Although the DEP assumed the role of manager for purposes of operation and implementation, the Administrator of the Spill Fund, who is the official authorized to make disbursements from that Fund, was a functionary within the Department of Treasury. Inevitably, tensions of administration arose.
Within just a short time of the Spill Fund's enactment, a fuller appreciation of the extent of toxic pollution began to emerge. The disasters at Love Canal in New York and at the Kin Buc Landfill in New Jersey were among the catalysts for increased concern.
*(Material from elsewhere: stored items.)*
(* ===== verification/JsonTime.v ===== *)
(** * Timestamps in JSON

    [Time.MarshalJSON] and how a struct's field of type [time.Time] is filled:
    the text of RFC 3339 with nanoseconds.  Reading such a text is the argument
    [TimeParser]. *)

From S2P Require Import Prelude GoTime GoText Json JsonStruct Export.
From stdpp Require Import base gmap strings list pretty.
From Stdlib Require Import ZArith Ascii Lia.

#[local] Open Scope Z_scope.

(** ** [Time.MarshalJSON] *)

Fixpoint trim_zeros (s : string) : string :=
  match s with
  | EmptyString => EmptyString
  | String a s =>
    let t := trim_zeros s in
    if bool_decide (t = "") && bool_decide (a = "0"%char) then "" else String a t
  end.

(** The nanoseconds behind the point, without trailing zeros. *)
Definition FormatFraction (ns : Z) : string := if ns =? 0 then "" else "." +:+ trim_zeros (pad 9 ns).

(** [t.Format(time.RFC3339Nano)], in the zone of [t]. *)
Definition FormatRFC3339Nano (t : Time) : string :=
  let sec := ((t_ns t + t_zone t * Second) / Second) mod 86400 in
  FormatDate t +:+ "T" +:+ pad 2 (sec / 3600) +:+ ":" +:+ pad 2 ((sec / 60) mod 60) +:+ ":" +:+
  pad 2 (sec mod 60) +:+ FormatFraction (t_ns t mod Second) +:+ FormatZone (t_zone t).

(** The year has four digits and the hours of the zone are below 24. *)
Definition strict_time (t : Time) : bool :=
  let '(y, _, _) := civil ((t_ns t + t_zone t * Second) / ns_per_day) in
  (0 <=? y) && (y <=? 9999) && (Z.abs (Z.quot (t_zone t) 60) / 60 <? 24).

Definition put_time (t : Time) : option json :=
  if strict_time t then Some (JStr (FormatRFC3339Nano t) (plain_text (FormatRFC3339Nano t))) else None.

Example FormatRFC3339Nano_examples :
  FormatRFC3339Nano <$> [time_zero; MkTime (738944 * ns_per_day + 1500 * Millisecond) 0;
                         MkTime (738945 * ns_per_day) (-3600)] =
  ["0001-01-01T00:00:00Z"; "2024-02-29T00:00:01.5Z"; "2024-02-29T23:00:00-01:00"].
Proof. vm_compute. reflexivity. Qed.

(** [Time.UnmarshalJSON] gets the text of the literal as it stands: one with an
    escape is no timestamp. *)
Definition get_time {M} (parse : TimeParser) (set : Time → M → M) (j : json) (m : M) : option M :=
  match j with
  | JNull => Some m
  | JStr s plain => if plain then t ← parse s; Some (set t m) else None
  | _ => None
  end.

(** ** Timestamps need no escapes *)

(** Text that is written as it is. *)
Definition safe_text (s : string) : Prop :=
  Forall (fun a => htmlSafe a = true) (String.list_ascii_of_string s).

Lemma safe_app s t : safe_text s → safe_text t → safe_text (s +:+ t).
Proof.
  unfold safe_text. intros Hs Ht. induction s as [|a s IH]; [done|]. rewrite string_cons_app. cbn in *.
  apply Forall_cons in Hs as [Ha Hs]. constructor; [done|]. by apply IH.
Qed.

Lemma digit_safe a : is_digit a = true → htmlSafe a = true.
Proof. destruct a as [[] [] [] [] [] [] [] []]; first [discriminate|reflexivity]. Qed.

Lemma safe_digits s : all_digits s = true → safe_text s.
Proof.
  unfold safe_text. induction s as [|a s IH]; [constructor|]. cbn. intros [Ha Hs]%andb_true_iff.
  constructor; [by apply digit_safe|by apply IH].
Qed.

Lemma safe_pretty (n : N) : safe_text (pretty n).
Proof.
  destruct (decide (n = 0)%N) as [->|]; [by repeat constructor|].
  apply safe_digits. apply (num_run_pos NStart); [left|lia].
Qed.

Lemma safe_pad w n : safe_text (pad w n).
Proof.
  unfold pad. apply safe_app; [destruct (n <? 0); by repeat constructor|].
  apply safe_app; [|apply safe_pretty]. generalize (w - String.length (pretty (Z.abs_N n)))%nat.
  intros k. apply safe_digits. induction k as [|[|k] IH]; [done..|]. exact IH.
Qed.

Lemma safe_trim s : safe_text s → safe_text (trim_zeros s).
Proof.
  unfold safe_text. induction s as [|a s IH]; [done|]. cbn. intros [Ha Hs]%Forall_cons.
  destruct (_ && _); [constructor|]. constructor; [done|]. by apply IH.
Qed.

Lemma safe_lit s : bool_decide (safe_text s) = true → safe_text s.
Proof. apply bool_decide_eq_true. Qed.

Create HintDb safe.
#[export] Hint Resolve safe_app safe_pad safe_trim : safe.
#[export] Hint Extern 2 (safe_text _) => (apply safe_lit; reflexivity) : safe.

Lemma safe_time t : safe_text (FormatRFC3339Nano t).
Proof.
  unfold FormatRFC3339Nano, FormatDate, FormatFraction, FormatZone.
  destruct (civil _) as [[y m] d]. destruct (_ =? 0), (_ =? 0); auto 20 with safe.
  all: destruct (_ <? 0); auto 20 with safe.
Qed.

Lemma runes_safe s : safe_text s → runes s = R1 <$> String.list_ascii_of_string s.
Proof.
  intros Hs. apply runes_ascii. eapply Forall_impl; [exact Hs|]. intros a Ha. unfold htmlSafe in Ha.
  apply andb_true_iff in Ha as [[_ Ha]%andb_true_iff _]. by apply N.ltb_lt.
Qed.

(** Safe text is read and written as it is. *)
Lemma to_valid_safe s : safe_text s → to_valid s = s.
Proof.
  intros Hs. apply to_valid_id. unfold valid_utf8. rewrite runes_safe by done. apply Forall_fmap.
  eapply Forall_impl; [exact Hs|]. intros a Ha. unfold htmlSafe in Ha.
  by apply andb_true_iff in Ha as [[_ Ha]%andb_true_iff _].
Qed.

Lemma plain_safe s : safe_text s → plain_text s = true.
Proof.
  intros Hs. unfold plain_text. rewrite runes_safe by done. unfold safe_text in Hs.
  induction Hs as [|a l Ha _ IH]; [done|]. rewrite fmap_cons, bind_cons. cbn [escape_rune]. rewrite Ha.
  cbn. rewrite bool_decide_eq_false_2; [exact IH|]. intros [= ->]. discriminate Ha.
Qed.

(** A timestamp that is written is read as the instant its text names. *)
Lemma get_time_put {M} (parse : TimeParser) (set : Time → M → M) m t j :
  put_time t = Some j → parse (FormatRFC3339Nano t) = Some t →
  get_time parse set (sanitize j) m = Some (set t m).
Proof.
  unfold put_time. destruct (strict_time t); [|done]. intros [= <-] Ht. cbn [sanitize get_time].
  by rewrite plain_safe, to_valid_safe, Ht by apply safe_time.
Qed.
Long-buried chemical wastes had spread from their deposit sites to contaminate underground water supplies and to invade even the air. The cruder threat of the spreading oil slick was displaced as the primary concern by the vastly more complex hazard posed by the unseen and unknown contamination of natural resources. The Spill Fund needed to assume a broader scope and to be more efficiently administered if it was to cope with these new threats to the environment.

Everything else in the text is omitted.